Set verbose = TRUE (the default) to surface five structured messages: column mapping, optional inputs (what is present/missing and which indices they affect), pre-computation actions, the full list of markers being computed with their inputs, and a per-column results summary.

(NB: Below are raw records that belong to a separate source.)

(** X2.  The offset of counter [i] of an element is
    [16 * (hash mod 4) + 4 * i]: a multiple of 4 from 0 to 60, within the
    16-bit part of the slot that the two low bits of the hash choose, and
    different for different [i].  The multiplier is 0, 4, 8 or 12. *)
Theorem counter_offsets_layout (hash i i' : Z) :
  0 <= i < 4 ->
  0 <= i' < 4 ->
  get_offset_multiplier hash = 4 * (hash mod 4) /\
  get_counter_offset hash i = 16 * (hash mod 4) + 4 * i /\
  0 <= get_counter_offset hash i <= 60 /\
  get_counter_offset hash i mod 4 = 0 /\
  get_counter_offset hash i / 16 = hash mod 4 /\
  (get_counter_offset hash i = get_counter_offset hash i' -> i = i').
Proof.
  intros Hi Hi'.
  rewrite get_offset_multiplier_eq, !get_counter_offset_eq by assumption.
  unfold counter_number. change 3 with (Z.ones 2). rewrite Z.land_ones by lia.
  change (2 ^ 2) with 4. pose proof (Z.mod_pos_bound hash 4 ltac:(lia)) as Hm.
  split; [ reflexivity |]. split; [ lia |]. split; [ lia |]. split.
  - replace (4 * (4 * (hash mod 4) + i)) with ((4 * (hash mod 4) + i) * 4) by lia.
    apply Z.mod_mul. lia.
  - split; [| lia ].
    symmetry. apply Z.div_unique_pos with (r := 4 * i); lia.
Qed.

(** ** Bounds of the table accesses *)

(** X3.  On every object a program can have, the table is not empty, its
    slots are 64-bit values, and the slot index of each of the four counters
    of any hash is within the table: [get_count] and [try_increment_at] never
    read or write outside [m_table]. *)
Theorem reachable_accesses_in_bounds
  {T : Type} (get_hash : T -> Z) (s : FrequencySketch) (hash i : Z) :
  reachable get_hash s ->
  1 <= table_size s <= 2 ^ 31 /\
  Forall is_uint64 (m_table s) /\
  0 <= get_table_index s hash i < table_size s.
Proof.
  intros Hr. pose proof (reachable_wf_table get_hash s Hr) as Hwf.
  split; [ now apply table_size_range |]. split; [ apply Hwf |].
  now apply get_table_index_in_range.
Qed.

Lemma log2_up_int (capacity : Z) :
  0 < capacity <= INT_MAX -> 0 <= Z.log2_up capacity <= 31.
Proof.
  intros [Hpos Hmax]. split; [ apply Z.log2_up_nonneg |].
  apply Z.log2_up_le_pow2; [ assumption |]. unfold INT_MAX in Hmax. lia.
Qed.

(** X4.  The table of every object a program can have has a power of two
    as its length, [2 ^ k] with [k] from 0 to 31 (the length is what
    [get_nearest_power_of_two] returns, taken as the spec gives it, and
    [record_access] does not change it). *)
Theorem reachable_table_length_power_of_two
  {T : Type} (get_hash : T -> Z) (s : FrequencySketch) :
  reachable get_hash s ->
  exists k, 0 <= k <= 31 /\ table_size s = 2 ^ k.
Proof.
  induction 1 as [garbage capacity s Hmax Hc | s t _ IH | s capacity _ _ Hcap].
  - destruct (constructed_wf_table garbage capacity s Hc Hmax) as (Hpos & _ & Hsz & _).
    exists (Z.log2_up capacity). split; [ apply log2_up_int; lia | exact Hsz ].
  - rewrite record_access_size. exact IH.
  - exists (Z.log2_up capacity). split; [ now apply log2_up_int |].
    unfold exec. rewrite change_capacity_run.
    destruct (Z.leb_spec capacity 0); [ lia |]. unfold table_size. simpl.
    pose proof (get_nearest_power_of_two_pos capacity).
    rewrite length_resize, Z2Nat.id by lia. reflexivity.
Qed.

(** ** One call of [try_increment_at] *)

(** X5.  [try_increment_at] returns true exactly when the counter it
    addresses is below 15, and when it returns false the object is as it
    was. *)
Theorem try_increment_at_reports_saturation (s : FrequencySketch) (hash i : Z) :
  0 <= i < 4 ->
  result (try_increment_at hash i) s = Returned (get_count s hash i <? 15) /\
  (get_count s hash i = 15 -> exec (try_increment_at hash i) s = s) /\
  (get_count s hash i < 15 <-> result (try_increment_at hash i) s = Returned true).
Proof.
  intros Hi. pose proof (try_increment_at_result hash i s Hi) as Hres.
  split; [ exact Hres |]. split.
  - intros Hc. unfold exec. rewrite try_increment_at_run. simpl.
    rewrite can_increment_counter_counter, <- get_count_counter, Hc by assumption.
    reflexivity.
  - rewrite Hres. destruct (Z.ltb_spec (get_count s hash i) 15); split;
      intros H'; try reflexivity; try assumption; try lia; discriminate.
Qed.

(** ** The slot as its sixteen counters *)

Lemma uint64_high_bit (w n : Z) : is_uint64 w -> 64 <= n -> Z.testbit w n = false.
Proof.
  intros Hw Hn. rewrite <- (Z.mod_small w (2 ^ 64)) by exact Hw.
  apply Z.mod_pow2_bits_high. lia.
Qed.

(** X6.  The sixteen 4-bit counters are all of a slot: two 64-bit slots
    with the same sixteen counters are the same word. *)
Theorem slot_determined_by_counters (w w' : Z) :
  is_uint64 w ->
  is_uint64 w' ->
  (forall j, 0 <= j < 16 -> counter w j = counter w' j) ->
  w = w'.
Proof.
  intros Hw Hw' Hc. apply Z.bits_inj'. intros n Hn.
  destruct (Z.lt_ge_cases n 64) as [Hlt | Hge].
  - pose proof (Z.div_mod n 4 ltac:(lia)) as Hdm.
    pose proof (Z.mod_pos_bound n 4 ltac:(lia)) as Hr.
    assert (Hj : 0 <= n / 4 < 16).
    { split; [ apply Z.div_pos; lia | apply Z.div_lt_upper_bound; lia ]. }
    pose proof (f_equal (fun c => Z.testbit c (n mod 4)) (Hc (n / 4) Hj)) as E.
    simpl in E. rewrite !counter_testbit in E by lia.
    replace (n mod 4 + 4 * (n / 4)) with n in E by lia.
    replace (n mod 4 <? 4) with true in E by (symmetry; apply Z.ltb_lt; lia).
    now rewrite !andb_true_r in E.
  - now rewrite !uint64_high_bit.
Qed.

(** ** The aging pass and the estimates *)

Lemma half_of_counter (c : Z) : 0 <= c <= 15 -> 0 <= c / 2 <= 7.
Proof.
  intros Hc. split; [ apply Z.div_pos; lia |].
  assert (c / 2 < 8) by (apply Z.div_lt_upper_bound; lia). lia.
Qed.

Lemma reset_size (s : FrequencySketch) : table_size (exec reset s) = table_size s.
Proof. unfold exec. rewrite reset_run. unfold table_size. simpl. now rewrite length_map. Qed.

Lemma reset_get_count (s : FrequencySketch) (hash i : Z) :
  wf_table (m_table s) -> 0 <= i < 4 ->
  get_count (exec reset s) hash i = get_count s hash i / 2.
Proof.
  intros Hwf Hi. rewrite !get_count_counter by assumption.
  rewrite (get_table_index_size s) by apply reset_size.
  apply reset_counter_at.
  - now apply get_table_index_in_range.
  - now apply counter_number_range.
Qed.

Section Estimates.

Context {T : Type} (get_hash : T -> Z).

(** X7.  The aging pass halves the estimate of every element, rounding
    down. *)
Theorem aging_halves_estimates (s : FrequencySketch) (t : T) :
  wf_table (m_table s) ->
  get_frequency get_hash (exec reset s) t = get_frequency get_hash s t / 2.
Proof.
  intros Hwf. rewrite !get_frequency_min.
  rewrite !reset_get_count by (assumption || lia).
  now rewrite !min_half.
Qed.

(** X8.  After the aging pass no counter of the table is above 7, whatever
    it was before: every element can be counted again, and the next
    [record_access], for whatever element, increments all four of its
    counters and advances the tally. *)
Theorem aging_unsaturates (s : FrequencySketch) (t : T) (n j i : Z) :
  wf_table (m_table s) ->
  0 <= n < table_size s ->
  0 <= j < 16 ->
  0 <= i < 4 ->
  0 <= counter_at (exec reset s) n j <= 7 /\
  get_frequency get_hash (exec reset s) t <= 7 /\
  was_added_of (exec reset s) (hash_of get_hash t) = true /\
  get_count (after_increments (exec reset s) (hash_of get_hash t)) (hash_of get_hash t) i
  = get_count (exec reset s) (hash_of get_hash t) i + 1.
Proof.
  intros Hwf Hn Hj Hi.
  assert (Hwf' : wf_table (m_table (exec reset s))).
  { unfold exec. rewrite reset_run. simpl. now apply halve_wf_table. }
  assert (Hc : forall i', 0 <= i' < 4 ->
             0 <= get_count (exec reset s) (hash_of get_hash t) i' <= 7).
  { intros i' Hi'. rewrite reset_get_count by assumption.
    apply half_of_counter. now apply get_count_range. }
  split; [| split; [| split ]].
  - rewrite reset_counter_at by assumption.
    pose proof (counter_range (table_at s n) j) as Hr. unfold counter_at.
    apply half_of_counter. lia.
  - rewrite get_frequency_min. pose proof (Hc 0 ltac:(lia)). lia.
  - apply was_added_iff; [ assumption |]. exists 0. pose proof (Hc 0 ltac:(lia)). lia.
  - destruct (after_increments_spec (exec reset s) (hash_of get_hash t) Hwf')
      as (_ & _ & _ & Hsz & _ & Hcnt).
    pose proof (get_table_index_in_range (exec reset s) (hash_of get_hash t) i Hwf').
    pose proof (counter_number_range (hash_of get_hash t) i Hi).
    pose proof (Hc i Hi) as Hci. rewrite get_count_counter in Hci by assumption.
    rewrite !get_count_counter by assumption.
    rewrite (get_table_index_size (exec reset s)) by assumption.
    rewrite Hcnt by lia. rewrite addressed_own by assumption.
    now replace (_ <? 15) with true by (symmetry; apply Z.ltb_lt; lia).
Qed.

(** X9.  What one [record_access] does to the estimate of its own element:
    the estimate goes up by one, up to 15, and is then halved if the call
    runs the aging pass. *)
Theorem record_access_own_estimate (s : FrequencySketch) (t : T) :
  wf_table (m_table s) ->
  get_frequency get_hash (exec (record_access get_hash t) s) t =
  if calls_reset s (hash_of get_hash t)
  then Z.min 15 (get_frequency get_hash s t + 1) / 2
  else Z.min 15 (get_frequency get_hash s t + 1).
Proof.
  intros Hwf. rewrite !get_frequency_min.
  assert (H : forall i, 0 <= i < 4 ->
            get_count (exec (record_access get_hash t) s) (hash_of get_hash t) i =
            if calls_reset s (hash_of get_hash t)
            then Z.min 15 (get_count s (hash_of get_hash t) i + 1) / 2
            else Z.min 15 (get_count s (hash_of get_hash t) i + 1)).
  { intros i Hi. rewrite record_access_get_count by assumption. cbv zeta.
    rewrite addressed_own by assumption. simpl.
    pose proof (get_count_range s (hash_of get_hash t) i Hi) as Hr.
    assert (E : get_count s (hash_of get_hash t) i
                + (if get_count s (hash_of get_hash t) i <? 15 then 1 else 0)
                = Z.min 15 (get_count s (hash_of get_hash t) i + 1)).
    { destruct (Z.ltb_spec (get_count s (hash_of get_hash t) i) 15); lia. }
    now rewrite E. }
  rewrite !H by lia.
  destruct (calls_reset s (hash_of get_hash t)).
  - rewrite !min_half. f_equal. lia.
  - lia.
Qed.

(** X10.  The invariant of the object is kept by every run of
    [record_access]: the table keeps its length, and the tally stays at 0 or
    above and below the sampling size, which is ten times the length of the
    table. *)
Theorem tally_stays_below_sampling_size (s : FrequencySketch) (ts : list T) :
  wf s ->
  wf (run get_hash ts s) /\
  table_size (run get_hash ts s) = table_size s /\
  get_sampling_size (run get_hash ts s) = table_size s * 10 /\
  0 <= m_size (run get_hash ts s) < get_sampling_size (run get_hash ts s).
Proof.
  revert s. induction ts as [| t rest IH]; intros s Hwf.
  - simpl. pose proof Hwf as (_ & H2 & Hm).
    rewrite get_sampling_size_int by assumption.
    split; [ exact Hwf |]. split; [ reflexivity |]. split; [ reflexivity | exact Hm ].
  - rewrite run_cons.
    destruct (IH _ (record_access_wf get_hash t s Hwf)) as (Hwf' & Hsz & Hss & Hm).
    rewrite record_access_size in Hsz, Hss.
    split; [ assumption |]. split; [ assumption |]. split; assumption.
Qed.

(** X11.  The estimate never falls behind along a run without aging pass,
    whatever other elements are recorded and wherever they collide: it is at
    least the estimate at the start plus the number of calls for the
    element, up to 15. *)
Theorem estimate_never_below_count
  `{EqDecision T} (s : FrequencySketch) (t : T) (ts : list T) :
  wf_table (m_table s) ->
  aging_free get_hash s ts = true ->
  Z.min 15 (get_frequency get_hash s t + times_recorded t ts)
  <= get_frequency get_hash (run get_hash ts s) t.
Proof.
  intros Hwf Hfree.
  assert (H : forall i, 0 <= i < 4 ->
            Z.min 15 (get_count s (hash_of get_hash t) i + times_recorded t ts)
            <= get_count (run get_hash ts s) (hash_of get_hash t) i).
  { intros i Hi. revert s Hwf Hfree.
    induction ts as [| t' rest IH]; intros s Hwf Hfree.
    - unfold times_recorded. simpl. lia.
    - simpl in Hfree. apply andb_true_iff in Hfree as [Hnr Hfree].
      apply negb_true_iff in Hnr. rewrite run_cons.
      specialize (IH _ (record_access_wf_table get_hash t' s Hwf) Hfree).
      rewrite record_access_get_count in IH by assumption. cbv zeta in IH.
      rewrite Hnr in IH. rewrite times_recorded_cons.
      pose proof (get_count_range s (hash_of get_hash t) i Hi) as Hr.
      pose proof (times_recorded_nonneg t rest) as Hk.
      destruct (decide (t' = t)) as [-> | Hne].
      + rewrite addressed_own in IH by assumption. simpl in IH.
        destruct (Z.ltb_spec (get_count s (hash_of get_hash t) i) 15); lia.
      + destruct (addressed s (hash_of get_hash t') counter_indices _ _ && _) in IH; lia. }
  rewrite !get_frequency_min.
  pose proof (H 0 ltac:(lia)). pose proof (H 1 ltac:(lia)).
  pose proof (H 2 ltac:(lia)). pose proof (H 3 ltac:(lia)). lia.
Qed.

df_v <- data.frame(HDL_c = 1.0, TG = 1.3, BMI = 24, glucose = 5.6)
glycem_out <- glycemic_markers(
  df_v,
  col_map = list(HDL_c = "HDL_c", TG = "TG", BMI = "BMI", glucose = "glucose"),
  verbose = TRUE
)
#> glycemic_markers(): reading input 'df_v' — 1 rows × 4 variables
#> glycemic_markers(): col_map (5 columns — 4 specified, 1 inferred from data)
#>   HDL_c             ->  'HDL_c'
#>   TG                ->  'TG'
#>   BMI               ->  'BMI'
#>   glucose           ->  'glucose'
#>   G0                ->  'glucose'    (inferred)
#> glycemic_markers(): optional inputs
#>   present:  glucose, G0
#>   missing:  HbA1c, C_peptide, I0, leptin, adiponectin
#>   indices -> NA:
#>   prediabetes -> NA  [missing: HbA1c]
#>   diabetes -> NA  [missing: HbA1c]
#>   HOMA_CP -> NA  [missing: C_peptide]
#>   LAR -> NA  [missing: leptin, adiponectin]
#>   ASI -> NA  [missing: adiponectin, I0]
#> glycemic_markers(): computing markers:
#>   SPISE           [HDL_c, TG, BMI]
#>   METS_IR         [glucose, TG, BMI, HDL_c]
#>   prediabetes     NA [HbA1c missing]
#>   diabetes        NA [HbA1c missing]
#>   HOMA_CP         NA [C_peptide/G0 missing]
#>   LAR             NA [leptin/adiponectin missing]
#>   ASI             NA [adiponectin/I0 missing]
#>   TyG_index       [TG, glucose]
#> glycemic_markers(): results: SPISE 1/1, METS_IR 0/1, prediabetes 0/1, diabetes 0/1, HOMA_CP 0/1, LAR 0/1, ASI 0/1, TyG_index 1/1

Column recognition

Run hm_col_report(your_data) to check which analyte columns are auto-detected before building your col_map. See the Multi-Biobank Compatibility article for recognised synonyms across major biobanks.

hm_col_report(your_data)

Tips

Start with fasting lipids and BMI (or weight/height); add glucose/HbA1c/C-peptide/insulin/adipokines for richer markers.
Provide weight and height instead of BMI when BMI is not directly available — it is computed automatically.
Convert units beforehand if your data are not in the expected mmol/L/pmol/L/ng/mL units.
For stricter pipelines, use na_action = "omit" or "error"; keep/warn for exploratory work.
Use verbose = TRUE (default) for detailed output messages and diagnostics.
See ?glycemic_markers for full argument details and marker definitions.